Peric and Markovic28 was judged that caries status of dentine according to clinical criteria (probing and visual inspection) after caries removed using conventional rotary instruments and Carisolv. These authors found that all examined dentine surfaces were clinically caries free in histological evaluation. Upon comparison, our results were similar to the results of these researchers: no significant difference between the two groups was found in residual caries detection using visual tactile examination and histological evaluation.
In a study, Flückiger et al29 showed that there was no significant difference in the amount of residual caries in the cavity walls treated using the Carisolv and conventional hand excavation in the histological analysis.

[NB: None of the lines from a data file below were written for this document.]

(* ===== verification/StorageProperties.v ===== *)
(** * Theorems about the storage stack

    Crash atomicity and round trips of the snapshot file, the key-value stores as
    a map, and the durable Raft state on top of both, for every plan of faults of
    the file system. *)

From Stdlib Require Import NArith Lia Strings.Byte.
From stdpp Require Import base tactics numbers list gmap strings.
From S2P Require Import Prelude Codec KvInterface KvStore FilePersistence FileSnapshot RaftTypes.
From S2P Require Import DurableStorage.

(** ** The snapshot file *)

Section snapshot.
Context `{HO : IterationOrder}.

(** C23: crash atomicity of a save.  Whatever system calls fail and wherever the
    process dies: if [save] returns, the file holds exactly the new snapshot and no
    temporary file is left; if it throws, the file is untouched; if the process
    dies, the file holds the old snapshot or the new one.  No other file changes,
    the temporary one apart. *)
Theorem save_file_atomic path m fs fs' o :
  save_file path m fs = (fs', o) ->
  let old := fs_files fs' !! path = fs_files fs !! path in
  let new := fs_files fs' !! path = Some (snapshot_bytes (iteration m)) in
  match o with
  | Ret _ => new /\ fs_files fs' !! temporary path = None
  | Fail (Exn _) => old
  | Fail Crash => old \/ new
  | Undefined => False
  end /\
  forall p, p <> path -> p <> temporary path -> fs_files fs' !! p = fs_files fs !! p.
Proof.
  intros Hrun old new. pose proof (wp_elim _ _ _ _ _ _ (wp_save_file path m fs) Hrun) as H.
  pose proof (temporary_ne path) as Hne.
  destruct o as [[]|[e|]|]; [| | |done].
  - destruct H as [_ (Hnew & Htmp & Ho & _)]. by split.
  - destruct H as [Ho|[? _]]; [|done]. split; [by apply Ho|]. intros p _ Hp. by apply Ho.
  - destruct H as [Ho|(_ & _ & Hnew & _ & Ho & _)]; [|by split; [right|]].
    split; [left; by apply Ho|]. intros p _ Hp. by apply Ho.
Qed.

(** C25: round trip.  A snapshot that was saved loads back as the same map. *)
Theorem save_load_roundtrip path m fs fs' :
  save_file path m fs = (fs', Ret tt) -> fs_plan fs' = [] -> load_file path fs' = (fs', Ret m).
Proof.
  intros Hrun Hplan. pose proof (wp_elim _ _ _ _ _ _ (wp_save_file path m fs) Hrun) as [Hfit (Hnew & _)].
  rewrite (load_file_works _ _ _ Hplan Hnew). by rewrite snapshot_bytes_read.
Qed.

(** C26: validation.  [load] accepts nothing but a complete snapshot: if it returns
    a map from an existing file, the file begins with the encoding of a list of
    distinct entries within the limits whose map is the result, even when a read of
    the file failed in the middle; if no read failed, nothing follows it. *)
Theorem load_accepts_only_snapshots path fs fs' m data :
  fs_files fs !! path = Some data -> load_file path fs = (fs', Ret m) ->
  exists l rest, snapshot_of m l /\ data = snapshot_bytes l ++ rest /\ (fs_plan fs = [] -> rest = []).
Proof.
  intros Hdata Hrun. destruct (fs_plan fs) as [|x plan] eqn:Hplan.
  - rewrite (load_file_works path fs data Hplan Hdata) in Hrun.
    destruct (read_snapshot path data) as [r o] eqn:Hr. simpl in Hrun. injection Hrun as <- ->.
    apply read_snapshot_inv in Hr as [_ (l & Hl & ->)]. exists l, []. by rewrite app_nil_r.
  - pose proof (wp_elim _ _ _ _ _ _ (wp_load_file path fs) Hrun) as [_ H]. rewrite Hdata in H.
    destruct H as [k Hk]. destruct (read_snapshot path (take k data)) as [r o] eqn:Hr. simpl in Hk. subst o.
    apply read_snapshot_inv in Hr as [_ (l & Hl & Ht)]. exists l, (drop k data).
    split; [done|]. split; [by rewrite <- Ht, take_drop|done].
Qed.

Lemma parent_temporary path : parent_path (temporary path) = parent_path path.
Proof. unfold parent_path, temporary. by rewrite reverse_app. Qed.

Lemma dir_exists_created path fs :
  dir_exists (parent_path path)
    (mkFs (fs_files fs) (list_to_set (ancestors (length (parent_path path)) (parent_path path)) ∪ fs_dirs fs)
       (fs_plan fs)) = true.
Proof.
  unfold dir_exists. rewrite !orb_true_iff. right. apply bool_decide_eq_true. simpl.
  destruct (length (parent_path path)); set_solver.
Qed.

Lemma no_fault fs : fs_plan fs = [] -> next_fault fs = (fs, Ret (Fine 0)).
Proof. intros H. unfold next_fault. by rewrite H. Qed.

Lemma require_works {S} (m : M S bool) msg s s' :
  m s = (s', Ret true) -> require m msg s = (s', Ret tt).
Proof. intros H. unfold require, mbind, M_bind. by rewrite H. Qed.

(** A stream in order on a file system without faults. *)
Definition calm (w : Writer) : Prop := w_good w = true /\ fs_plan (w_fs w) = [].

Lemma write_exact_works data w :
  calm w -> exists w', write_exact data w = (w', Ret tt) /\ calm w' /\ w_path w' = w_path w /\
    (is_Some (fs_files (w_fs w) !! w_path w) -> is_Some (fs_files (w_fs w') !! w_path w)).
Proof.
  intros [Hg Hp]. unfold write_exact, stream_write, on_fs, zoom, gets, modify, mbind, M_bind.
  rewrite Hg. cbn [when w_fs buffer]. rewrite no_fault by done.
  eexists. split; [apply require_works; by unfold gets; cbn; rewrite Hg|]. split; [done|]. split; [done|].
  cbn. by rewrite lookup_alter_eq, fmap_is_Some.
Qed.

Lemma write_field_works data w :
  calm w -> field_fits data ->
  exists w', write_field data w = (w', Ret tt) /\ calm w' /\ w_path w' = w_path w /\
    (is_Some (fs_files (w_fs w) !! w_path w) -> is_Some (fs_files (w_fs w') !! w_path w)).
Proof.
  intros H Hf. unfold write_field.
  destruct (N.ltb_spec kMaximumFieldBytes (N.of_nat (length data))); [unfold field_fits in Hf; lia|].
  unfold write_uint64, mbind, M_bind.
  destruct (write_exact_works (uint64_bytes (N.of_nat (length data))) w H) as (w1 & -> & H1 & Hp1 & Hs1).
  destruct (write_exact_works data w1 H1) as (w2 & -> & H2 & Hp2 & Hs2).
  exists w2. split; [done|]. split; [done|]. rewrite Hp2, Hp1 in *. auto.
Qed.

The findings by the researchers show harmony with the results of our study. However, in the present study DIAGNOdent readings and histological evaluations were generally high in hand excavation group comparison with the other groups. The reason for the higher readings the results of evaluation by the DIAGNOdent are not affected by the surface structure of the dentin, for example, the micro cracks (Group 2), the smear layer and the orifices of the dentinal tubules. The hypothesis was therefore accepted. In addition, the DIAGNOdent values were much influenced by the internal structure of the evaluated dentin when the thickness of the layer of sound dentin between the tip of the DIAGNOdent and the internal structure was less than 0.2–0.3 mm.30
CONCLUSIONS
The present study was performed under in vitro conditions. The use of DIAGNOdent in detecting residual caries requires further studies under in vivo conditions. Based on histological and scanning electron microscope analyses it could be concluded that DIAGNOdent and visual tactile examination can detect the remaining dentin as sound after bur excavation. However, DIAGNOdent abilities to detect residual caries were low after hand excavation and chemomechanical caries removal and, therefore, it is advisable to test the residual caries with an additional diagnostic tool such as visual tactile examination.